Despite being a rich source of genetic resistance to various potato pathogens, species of the wild potato taxon superseries Stellata remain a largely inaccessible resource for improvement of potato disease resistance due to sexual incompatibility and lack of information on their genomic structure. Towards improving access to resistance (R) genes in Stellata species via gene cloning and transformation, our laboratory is characterizing genome structure in key Stellata species.  Currently, one of these species, Solanum bulbocastanum is being genetically mapped in our lab using Diversity Arrays Technology (DArT). Here we detail efforts to augment the burgeoning S. bulbocastanum genetic map with BAC clones harboring resistance gene homologs (RGAs). Several R genes have been cloned from the genus Solanum and the majority belong to the nucleotide binding site-leucine rich repeat (NBS-LRR) class.

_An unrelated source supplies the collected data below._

Lemma upload_keeps now req st id file :
  files st !! id = Some file -> files (upload now req st).2 !! id = Some file.
Proof.
  intros Hf. unfold upload. destruct (up_file req) as [f|]; [|done].
  destruct (calculateExpirationDate now _) as [expAt|]; [|done].
  cbn. rewrite lookup_insert_ne; [done|].
  intros Heq. pose proof (is_fresh (dom (files st))) as Hfresh.
  rewrite Heq in Hfresh. apply Hfresh. apply elem_of_dom. by eexists.
Qed.

(** One request on one stored document. *)
Lemma handle_evolves now r st id file :
  files st !! id = Some file ->
  exists file', files (handle now r st) !! id = Some file' /\ evolves file file'.
Proof.
  intros Hf. destruct r as [req|id0|req|]; cbn [handle].
  - exists file. split; [by apply upload_keeps|apply evolves_refl].
  - destruct (decide (id = id0)) as [->|Hne].
    + rewrite (share_page_found _ _ _ _ Hf). cbn. rewrite lookup_insert_eq.
      eexists. split; [done|].
      destruct (past_expiry now file); [apply set_status_evolves|apply view_evolves].
    + exists file. rewrite share_page_other by done. split; [done|apply evolves_refl].
  - destruct (decide (id = dl_id req)) as [->|Hne].
    + rewrite (download_found _ _ _ _ Hf). cbn [snd].
      destruct (download_loaded now req (uploads st) file) as [res [cur|]] eqn:Hd;
        cbn [snd].
      * cbn. rewrite lookup_insert_eq. exists cur. split; [done|].
        apply download_loaded_saved in Hd as [->|[_ ->]];
          [apply set_status_evolves|apply count_download_evolves].
      * exists file. split; [done|apply evolves_refl].
    + exists file. rewrite download_other by done. split; [done|apply evolves_refl].
  - rewrite cleanup_lookup, Hf. cbn. eexists. split; [done|].
    destruct (cleanup_query now file); [apply set_status_evolves|apply evolves_refl].
Qed.

Lemma run_evolves trace st id file :
  files st !! id = Some file ->
  exists file', files (run trace st) !! id = Some file' /\ evolves file file'.
Proof.
  revert st file. induction trace as [|[now r] trace IH]; intros st file Hf.
  - exists file. split; [done|apply evolves_refl].
  - cbn. destruct (handle_evolves now r st id file Hf) as (g & Hg & Hfg).
    destruct (IH _ _ Hg) as (h & Hh & Hgh).
    exists h. split; [done|]. by eapply evolves_trans.
Qed.

(** No sequential execution removes a stored document or changes the paths
    that describe the link: name, size, storage path, creation and expiry
    dates, password protection and hash, quota, type, uploader, visibility. *)
Theorem documents_are_kept_and_descriptions_fixed trace st id file :
  files st !! id = Some file ->
  exists file', files (run trace st) !! id = Some file' /\ same_link file file'.
Proof.
  intros Hf. destruct (run_evolves trace st id file Hf) as (file' & Hf' & Hs & _).
  by exists file'.
Qed.

(** Along a sequential execution the download counter of a document never
    decreases and its history only grows at the end: the earlier history is
    a prefix of the later one. *)
Theorem counter_and_history_only_grow trace st id file file' :
  files st !! id = Some file ->
  files (run trace st) !! id = Some file' ->
  downloads file <= downloads file'
  /\ downloadHistory file `prefix_of` downloadHistory file'.
Proof.
  intros Hf Hf'. destruct (run_evolves trace st id file Hf) as (g & Hg & _ & Hd & Hh & _).
  assert (g = file') as -> by congruence. done.
Qed.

Conserved regions of the NBS domain of known R genes were used to develop primers to amplify RGAs from S. bulbocastanum. 107 RGAs thus identified were assembled into nine contigs at 90 % sequence identity. PCR amplified DNA from the members of each contig was pooled and used as a probe to identify BAC clones harboring RGA sequences. DArT markers and PCR-based markers developed from BAC ends were used to integrate the BAC clones into the S. bulbocastanum genetic map. The resulting integrated genetic and RGA physical map can be further used 1) for positional cloning of resistance genes, 2) as a resource for mapping additional resistance loci in a population-independent manner, and 3) as a resource for mapping disease resistance loci in other members of the of the superseries Stellata by exploiting their syntenic relationship with S. bulbocastanum.